**GIVEN RECORDS**
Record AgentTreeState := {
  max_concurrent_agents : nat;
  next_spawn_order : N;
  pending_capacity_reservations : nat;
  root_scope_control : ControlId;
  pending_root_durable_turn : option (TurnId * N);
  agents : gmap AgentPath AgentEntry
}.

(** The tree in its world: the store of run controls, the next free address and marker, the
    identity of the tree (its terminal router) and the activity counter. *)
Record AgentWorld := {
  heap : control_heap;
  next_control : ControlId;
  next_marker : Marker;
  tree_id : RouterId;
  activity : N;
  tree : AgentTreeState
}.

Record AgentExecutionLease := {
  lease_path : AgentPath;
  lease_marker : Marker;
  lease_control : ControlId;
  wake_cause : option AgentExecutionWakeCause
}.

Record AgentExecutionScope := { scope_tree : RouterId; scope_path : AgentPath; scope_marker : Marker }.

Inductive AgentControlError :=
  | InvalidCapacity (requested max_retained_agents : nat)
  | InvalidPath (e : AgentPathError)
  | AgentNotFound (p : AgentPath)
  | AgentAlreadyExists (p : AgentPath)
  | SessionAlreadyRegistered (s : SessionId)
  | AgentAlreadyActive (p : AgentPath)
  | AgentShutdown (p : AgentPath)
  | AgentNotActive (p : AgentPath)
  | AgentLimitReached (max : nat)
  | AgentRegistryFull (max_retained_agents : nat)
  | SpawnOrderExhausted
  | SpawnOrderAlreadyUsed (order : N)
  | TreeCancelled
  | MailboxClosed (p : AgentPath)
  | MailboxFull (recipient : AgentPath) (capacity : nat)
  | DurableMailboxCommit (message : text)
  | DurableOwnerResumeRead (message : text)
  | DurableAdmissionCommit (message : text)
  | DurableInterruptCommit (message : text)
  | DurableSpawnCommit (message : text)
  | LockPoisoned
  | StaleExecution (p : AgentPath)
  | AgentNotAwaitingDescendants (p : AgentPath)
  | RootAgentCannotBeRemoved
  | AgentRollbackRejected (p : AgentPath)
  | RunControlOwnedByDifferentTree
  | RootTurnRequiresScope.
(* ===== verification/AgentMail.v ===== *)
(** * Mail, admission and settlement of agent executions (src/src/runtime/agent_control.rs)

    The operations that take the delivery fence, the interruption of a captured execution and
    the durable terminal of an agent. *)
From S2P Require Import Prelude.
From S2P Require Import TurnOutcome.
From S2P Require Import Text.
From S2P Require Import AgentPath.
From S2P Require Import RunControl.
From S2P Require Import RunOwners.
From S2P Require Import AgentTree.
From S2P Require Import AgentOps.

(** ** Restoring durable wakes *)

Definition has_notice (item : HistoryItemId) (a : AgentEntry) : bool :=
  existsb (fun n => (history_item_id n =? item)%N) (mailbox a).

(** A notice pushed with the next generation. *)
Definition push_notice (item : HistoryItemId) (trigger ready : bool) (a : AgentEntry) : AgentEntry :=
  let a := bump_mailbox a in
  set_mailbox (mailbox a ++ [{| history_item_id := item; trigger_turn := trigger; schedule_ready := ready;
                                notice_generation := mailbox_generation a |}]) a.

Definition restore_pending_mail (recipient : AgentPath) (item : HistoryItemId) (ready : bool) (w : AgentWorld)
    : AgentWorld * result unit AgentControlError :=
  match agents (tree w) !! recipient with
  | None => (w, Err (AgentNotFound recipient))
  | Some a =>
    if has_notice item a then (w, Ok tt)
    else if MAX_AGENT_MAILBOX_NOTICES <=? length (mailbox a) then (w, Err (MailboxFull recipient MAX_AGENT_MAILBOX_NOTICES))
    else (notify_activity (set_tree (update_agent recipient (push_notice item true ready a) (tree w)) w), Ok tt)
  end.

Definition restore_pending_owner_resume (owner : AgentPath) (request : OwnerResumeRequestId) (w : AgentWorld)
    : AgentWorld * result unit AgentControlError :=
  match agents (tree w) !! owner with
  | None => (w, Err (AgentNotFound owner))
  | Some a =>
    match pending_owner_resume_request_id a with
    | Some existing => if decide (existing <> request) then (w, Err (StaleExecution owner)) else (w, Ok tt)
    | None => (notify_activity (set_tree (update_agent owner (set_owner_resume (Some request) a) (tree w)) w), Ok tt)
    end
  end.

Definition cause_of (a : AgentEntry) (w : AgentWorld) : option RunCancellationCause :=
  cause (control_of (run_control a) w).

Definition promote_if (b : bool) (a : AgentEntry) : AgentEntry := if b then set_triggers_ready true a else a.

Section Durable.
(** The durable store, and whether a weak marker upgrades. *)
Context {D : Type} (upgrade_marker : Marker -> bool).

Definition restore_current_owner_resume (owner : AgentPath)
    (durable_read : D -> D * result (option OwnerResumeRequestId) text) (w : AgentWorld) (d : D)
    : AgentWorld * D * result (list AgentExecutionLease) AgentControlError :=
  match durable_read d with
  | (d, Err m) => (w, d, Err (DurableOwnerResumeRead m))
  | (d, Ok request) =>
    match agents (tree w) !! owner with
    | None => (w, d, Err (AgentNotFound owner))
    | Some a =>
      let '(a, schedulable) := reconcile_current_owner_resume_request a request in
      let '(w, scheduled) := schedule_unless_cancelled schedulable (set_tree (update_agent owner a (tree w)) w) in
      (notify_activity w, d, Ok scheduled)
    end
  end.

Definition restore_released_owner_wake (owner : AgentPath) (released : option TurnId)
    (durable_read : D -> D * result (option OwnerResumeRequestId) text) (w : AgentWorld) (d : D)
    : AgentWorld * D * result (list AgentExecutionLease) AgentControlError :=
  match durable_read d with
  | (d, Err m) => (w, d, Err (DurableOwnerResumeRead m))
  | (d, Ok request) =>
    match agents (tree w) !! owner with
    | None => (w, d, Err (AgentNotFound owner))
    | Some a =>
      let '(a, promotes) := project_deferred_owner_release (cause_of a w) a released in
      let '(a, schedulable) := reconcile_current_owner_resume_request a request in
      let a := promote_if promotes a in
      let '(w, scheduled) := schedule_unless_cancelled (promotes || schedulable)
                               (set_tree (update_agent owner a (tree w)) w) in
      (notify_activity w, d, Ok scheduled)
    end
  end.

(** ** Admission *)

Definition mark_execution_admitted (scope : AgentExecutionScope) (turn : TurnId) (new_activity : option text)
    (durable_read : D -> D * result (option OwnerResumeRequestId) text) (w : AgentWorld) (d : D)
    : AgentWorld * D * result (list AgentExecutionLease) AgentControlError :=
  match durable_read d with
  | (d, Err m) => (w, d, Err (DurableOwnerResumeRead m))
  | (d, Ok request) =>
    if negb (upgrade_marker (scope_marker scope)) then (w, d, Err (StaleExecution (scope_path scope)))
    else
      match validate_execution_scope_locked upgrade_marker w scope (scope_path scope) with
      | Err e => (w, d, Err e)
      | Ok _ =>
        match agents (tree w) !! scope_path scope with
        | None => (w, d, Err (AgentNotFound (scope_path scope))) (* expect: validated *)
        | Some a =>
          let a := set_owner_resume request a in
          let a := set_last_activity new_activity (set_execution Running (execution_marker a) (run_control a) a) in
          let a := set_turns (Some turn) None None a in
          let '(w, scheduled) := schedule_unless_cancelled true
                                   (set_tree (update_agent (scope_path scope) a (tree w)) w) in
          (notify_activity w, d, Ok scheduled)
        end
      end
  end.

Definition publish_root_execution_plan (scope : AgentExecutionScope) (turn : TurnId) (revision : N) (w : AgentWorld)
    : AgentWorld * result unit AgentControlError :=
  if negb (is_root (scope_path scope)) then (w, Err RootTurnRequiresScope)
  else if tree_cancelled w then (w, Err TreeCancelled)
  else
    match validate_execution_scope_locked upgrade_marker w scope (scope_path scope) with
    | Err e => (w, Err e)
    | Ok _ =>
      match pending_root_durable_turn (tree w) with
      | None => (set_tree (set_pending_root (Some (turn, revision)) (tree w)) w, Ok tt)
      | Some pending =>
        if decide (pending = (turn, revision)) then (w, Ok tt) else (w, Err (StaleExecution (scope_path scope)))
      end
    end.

**PROBLEM**
From the listing above, return each line with the word "MailboxFull".

**TASK RESPONSE**
  | MailboxFull (recipient : AgentPath) (capacity : nat)
    else if MAX_AGENT_MAILBOX_NOTICES <=? length (mailbox a) then (w, Err (MailboxFull recipient MAX_AGENT_MAILBOX_NOTICES))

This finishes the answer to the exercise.